Details of the campaign were given when it was launched. Theme “Join our team!” Defend Our Wildlife”, this campaign was launched in Kampala and is supported by the wildlife authorities of the three nations.

The director in charge of conservation at the Uganda Wildlife Authority, Mr. John Makombo, spoke at the event which was held on Wednesday. He noted that much of the responsibility for tackling the problem of wildlife trafficking lies with shippers and transport companies. He accused them of being tired and reporting suspicious activity at their ports and cargo terminals.

He also mentioned that a hotline had been made available by the governments of the three regions, for people to report wildlife crimes free of charge and anonymously. He said at the event that the Ugandan government has already put in place security measures to make it impossible to smuggle into Uganda. There is zero tolerance for wildlife smuggling in Uganda.

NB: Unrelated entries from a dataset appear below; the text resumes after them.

(** * lpad_run: the command-line front end of the FireWorks LaunchPad

    A shallow embedding of [fireworks/scripts/lpad_run.py].  The commands
    are functions in a state-and-exception monad over a [World] that holds
    the argparse namespace (mutated in place by the script), the LaunchPad
    database, the terminal (typed answers, printed output), the logger, the
    wall clock and the trace of mutating LaunchPad calls.

    The LaunchPad itself ([fireworks.core.launchpad]), the configuration
    constants of [fireworks.fw_config] and the Python library functions the
    script calls are not part of this file of the repository: they are the
    fields of the class [External]. *)

From Stdlib Require Import ZArith List String Ascii Bool Lia DecimalString.
From Stdlib Require Import Sorted Permutation.
Import ListNotations.
Open Scope string_scope.
Open Scope Z_scope.
Set Warnings "-register-all".

(** ** Python values *)

(** Keys of the dictionaries the script handles: Mongo documents and queries
    have string keys, the [links] table of [get_links] has integer keys. *)
Inductive pykey : Type :=
| KInt (n : Z)
| KStr (s : string).

(** The JSON-like values that are queried, assembled and printed. *)
Inductive pyval : Type :=
| PNone
| PBool (b : bool)
| PInt (n : Z)
| PStr (s : string)
| PList (xs : list pyval)
| PDict (kvs : list (pykey * pyval)).

(** What a LaunchPad id query returns: a list of ids, or their number when
    it is called with [count_only=True]. *)
Inductive ids_result : Type :=
| IdList (ids : list Z)
| IdCount (n : Z).

(** pymongo's [ASCENDING] and [DESCENDING]. *)
Inductive direction : Type :=
| ASCENDING
| DESCENDING.

(** An optional argument of a call: left to the callee's default, or given. *)
Inductive arg (A : Type) : Type :=
| Default
| Given (a : A).
Arguments Default {A}.
Arguments Given {A} a.

(** An attribute of the argparse namespace: a sub-command whose parser does
    not declare the option leaves the attribute undefined. *)
Inductive attr (A : Type) : Type :=
| Absent
| Present (a : A).
Arguments Absent {A}.
Arguments Present {A} a.

(** ** Exceptions and results *)

Inductive exc : Type :=
| ValueError (msg : string)
| IndexError
| KeyError (k : pykey)
| TypeError
| AttributeError (name : string)
| EOFError
| RecursionError
| ImportError (module : string)
| LaunchPadError (msg : string).

Inductive result (A : Type) : Type :=
| Ok (a : A)
| Raise (e : exc).
Arguments Ok {A} a.
Arguments Raise {A} e.

(** ** Strings *)

Definition dquote : string := String (ascii_of_nat 34) EmptyString.
Definition newline : string := String (ascii_of_nat 10) EmptyString.

(** [str(n)] / ['{}'.format(n)] / ["%d" % n] for an integer. *)
Definition str_of_Z (n : Z) : string := NilZero.string_of_int (Z.to_int n).

(** [sep.join(l)]. *)
Fixpoint join (sep : string) (l : list string) : string :=
  match l with
  | [] => ""
  | [x] => x
  | x :: rest => x ++ sep ++ join sep rest
  end.

(** ['{}'.format(l)] for a list of integers: [[1, 2, 3]]. *)
Definition str_of_Zlist (l : list Z) : string :=
  "[" ++ join ", " (map str_of_Z l) ++ "]".

(** ['{}'.format(x)] for an optional string: [None] prints as its name. *)
Definition str_of_optstr (o : option string) : string :=
  match o with
  | None => "None"
  | Some s => s
  end.

(** [c.upper()] on one character. *)
Definition ascii_upper (c : ascii) : ascii :=
  let n := nat_of_ascii c in
  if (Nat.leb 97 n && Nat.leb n 122)%bool then ascii_of_nat (n - 32) else c.

(** [s.split("--")]: the separator is matched left to right, without
    overlap; [acc] is the current piece, reversed. *)
Fixpoint split_dashes (s : string) (acc : list ascii) : list string :=
  match s with
  | EmptyString => [string_of_list_ascii (rev acc)]
  | String "-" (String "-" rest) =>
      string_of_list_ascii (rev acc) :: split_dashes rest []
  | String c rest => split_dashes rest (c :: acc)
  end.

(** [s.split("--")[-1]]: [split] never returns an empty list. *)
Definition last_piece (s : string) : string := last (split_dashes s []) "".

(** The one-character strings of [s], as iterating over a [str] yields them. *)
Fixpoint chars (s : string) : list string :=
  match s with
  | EmptyString => []
  | String c rest => String c EmptyString :: chars rest
  end.

(** [os.path.join(a, b)] for a relative [b]. *)
Definition path_join (a b : string) : string :=
  match rev (list_ascii_of_string a) with
  | [] => b
  | c :: _ => if Ascii.eqb c "/" then a ++ b else a ++ "/" ++ b
  end.

(** ** Truth values, lengths, items *)

Definition pykey_eqb (a b : pykey) : bool :=
  match a, b with
  | KInt x, KInt y => Z.eqb x y
  | KStr x, KStr y => String.eqb x y
  | _, _ => false
  end.

Definition len {A : Type} (l : list A) : Z := Z.of_nat (List.length l).

(** [bool(x)] for a value. *)
Definition truthy (v : pyval) : bool :=
  match v with
  | PNone => false
  | PBool b => b
  | PInt n => negb (Z.eqb n 0)
  | PStr s => negb (String.eqb s "")
  | PList xs => negb (Z.eqb (len xs) 0)
  | PDict kvs => negb (Z.eqb (len kvs) 0)
  end.

(** [bool(x)] for an option that argparse leaves [None] or sets to a string. *)
Definition truthy_str (o : option string) : bool :=
  match o with
  | None => false
  | Some s => negb (String.eqb s "")
  end.

(** [bool(x)] for an option that argparse leaves [None] or sets to a list. *)
Definition truthy_list {A : Type} (o : option (list A)) : bool :=
  match o with
  | None => false
  | Some l => negb (Z.eqb (len l) 0)
  end.

(** [sum([bool(x) for x in l])]. *)
Fixpoint sum_bools (l : list bool) : Z :=
  match l with
  | [] => 0
  | b :: rest => (if b then 1 else 0) + sum_bools rest
  end.

Definition pyval_of_key (k : pykey) : pyval :=
  match k with
  | KInt n => PInt n
  | KStr s => PStr s
  end.

Definition pyval_of_ids (r : ids_result) : pyval :=
  match r with
  | IdList ids => PList (map PInt ids)
  | IdCount n => PInt n
  end.

Definition pyval_of_optstr (o : option string) : pyval :=
  match o with
  | None => PNone
  | Some s => PStr s
  end.

Definition pyval_of_optids (o : option (list Z)) : pyval :=
  match o with
  | None => PNone
  | Some l => PList (map PInt l)
  end.

(** Dictionaries keep the order in which their keys were first inserted. *)
Fixpoint dict_get {V : Type} (d : list (pykey * V)) (k : pykey) : option V :=
  match d with
  | [] => None
  | (k', v) :: rest => if pykey_eqb k' k then Some v else dict_get rest k
  end.

(** [d[k] = v]. *)
Fixpoint dict_set {V : Type} (d : list (pykey * V)) (k : pykey) (v : V)
  : list (pykey * V) :=
  match d with
  | [] => [(k, v)]
  | (k', v') :: rest =>
      if pykey_eqb k' k then (k', v) :: rest else (k', v') :: dict_set rest k v
  end.

(** [k in d]. *)
Definition dict_mem {V : Type} (d : list (pykey * V)) (k : pykey) : bool :=
  match dict_get d k with
  | Some _ => true
  | None => false
  end.

(** The dictionary without its binding of [k]. *)
Fixpoint dict_remove {V : Type} (d : list (pykey * V)) (k : pykey)
  : list (pykey * V) :=
  match d with
  | [] => []
  | (k', v) :: rest =>
      if pykey_eqb k' k then rest else (k', v) :: dict_remove rest k
  end.

(** [del d[k]]. *)
Definition dict_del {V : Type} (d : list (pykey * V)) (k : pykey)
  : result (list (pykey * V)) :=
  if dict_mem d k then Ok (dict_remove d k) else Raise (KeyError k).

(** [len(v)]. *)
Definition py_len (v : pyval) : result Z :=
  match v with
  | PStr s => Ok (Z.of_nat (String.length s))
  | PList xs => Ok (len xs)
  | PDict kvs => Ok (len kvs)
  | _ => Raise TypeError
  end.

(** [l[i]] for an integer index, negative ones counting from the end. *)
Definition list_index {A : Type} (l : list A) (i : Z) : result A :=
  let j := if i <? 0 then len l + i else i in
  if (j <? 0) || (len l <=? j) then Raise IndexError
  else match nth_error l (Z.to_nat j) with
       | Some x => Ok x
       | None => Raise IndexError
       end.

(** [v[k]]. *)
Definition py_getitem (v : pyval) (k : pykey) : result pyval :=
  match v, k with
  | PList xs, KInt i => list_index xs i
  | PStr s, KInt i =>
      match list_index (chars s) i with
      | Ok c => Ok (PStr c)
      | Raise e => Raise e
      end
  | PDict kvs, _ =>
      match dict_get kvs k with
      | Some x => Ok x
      | None => Raise (KeyError k)
      end
  | _, _ => Raise TypeError
  end.

(** [v[k] = x] for a string key [k]: only a dictionary takes it. *)
Definition py_setitem (v : pyval) (k : string) (x : pyval) : result pyval :=
  match v with
  | PDict kvs => Ok (PDict (dict_set kvs (KStr k) x))
  | _ => Raise TypeError
  end.

(** [for x in v]: the elements of a list, the keys of a dictionary, the
    characters of a string. *)
Definition py_iter (v : pyval) : result (list pyval) :=
  match v with
  | PList xs => Ok xs
  | PDict kvs => Ok (map (fun kv => pyval_of_key (fst kv)) kvs)
  | PStr s => Ok (map PStr (chars s))
  | _ => Raise TypeError
  end.

(** [v += s] for a string [s]: concatenation on a string; a list is
    extended by the characters of [s]. *)
Definition py_iadd_str (v : pyval) (s : string) : result pyval :=
  match v with
  | PStr t => Ok (PStr (t ++ s))
  | PList xs => Ok (PList (xs ++ map PStr (chars s))%list)
  | _ => Raise TypeError
  end.

(** [len(ids)] and [for f in ids] on what an id query returned. *)
Definition ids_len (r : ids_result) : result Z :=
  match r with
  | IdList ids => Ok (len ids)
  | IdCount _ => Raise TypeError
  end.

Definition ids_iter (r : ids_result) : result (list Z) :=
  match r with
  | IdList ids => Ok ids
  | IdCount _ => Raise TypeError
  end.

(** ** The argparse namespace

    One record for the namespaces the sub-command parsers of [lpad] build.
    [password] is an [attr]: the parsers of [get_fws], [get_wfs],
    [purge_wfs], [track_fws] and [recover_offline] declare no [--password],
    and reading the attribute there raises [AttributeError]. *)

(** [get_output_func]: the function [lpad] stores in [args.output]. *)
Inductive output_func : Type :=
| json_dumps
| yaml_dump.

Definition get_output_func (format : string) : output_func :=
  if String.eqb format "json" then json_dumps else yaml_dump.

Record Args : Type := mkArgs {
  launchpad_file : option string;
  config_dir : string;
  logdir : option string;
  loglvl : string;
  silencer : bool;
  output : output_func;
  fw_id : option (list Z);
  name : option string;
  state : option string;
  query : option string;
  qid : option string;
  password : attr (option string);
  display_format : option string;
  max : Z;
  sort : option string;
  rsort : option string;
  table : bool;
  depth : Z;
  ignore_errors : bool;
  include : option (list string);
  exclude : option (list string);
  priority : Z
}.

Definition set_launchpad_file (a : Args) (v : option string) : Args :=
  mkArgs v (config_dir a) (logdir a) (loglvl a) (silencer a) (output a)
    (fw_id a) (name a) (state a) (query a) (qid a) (password a)
    (display_format a) (max a) (sort a) (rsort a) (table a) (depth a)
    (ignore_errors a) (include a) (exclude a) (priority a).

“The murder, transfer, transport, purchase and sale of protected animal species without a license is punishable by life imprisonment or a penalty of up to 20 shillings on the fine previous 30,000 shillings for similar offences,” Mr Makombo said.

According to the Uganda Revenue Authority (URA) Commissioner of Customs, Mr. Geoffrey Balamaga, the trafficking money has been used to fuel other illegal activities including terrorism.

“Our role as Customs, in addition to our known role of revenue collection and trade facilitation, is to protect industries such as tourism, industry, corporations and the environment from this type of criminal activity. “said Mr. Balamaga.

Mr. Balamaga also noted that the URA has put in place a framework for the protection of wildlife. He said the URA has also installed cargo scanners at six one-stop border posts in Malaba, Busia, Katuna, Mirama hills, Mutukula and Elegu, in part to ensure they boost the capacity of the Uganda to detect the trade in these illicit activities. As a result, in three years, 7.4 tonnes of wildlife products have ceased.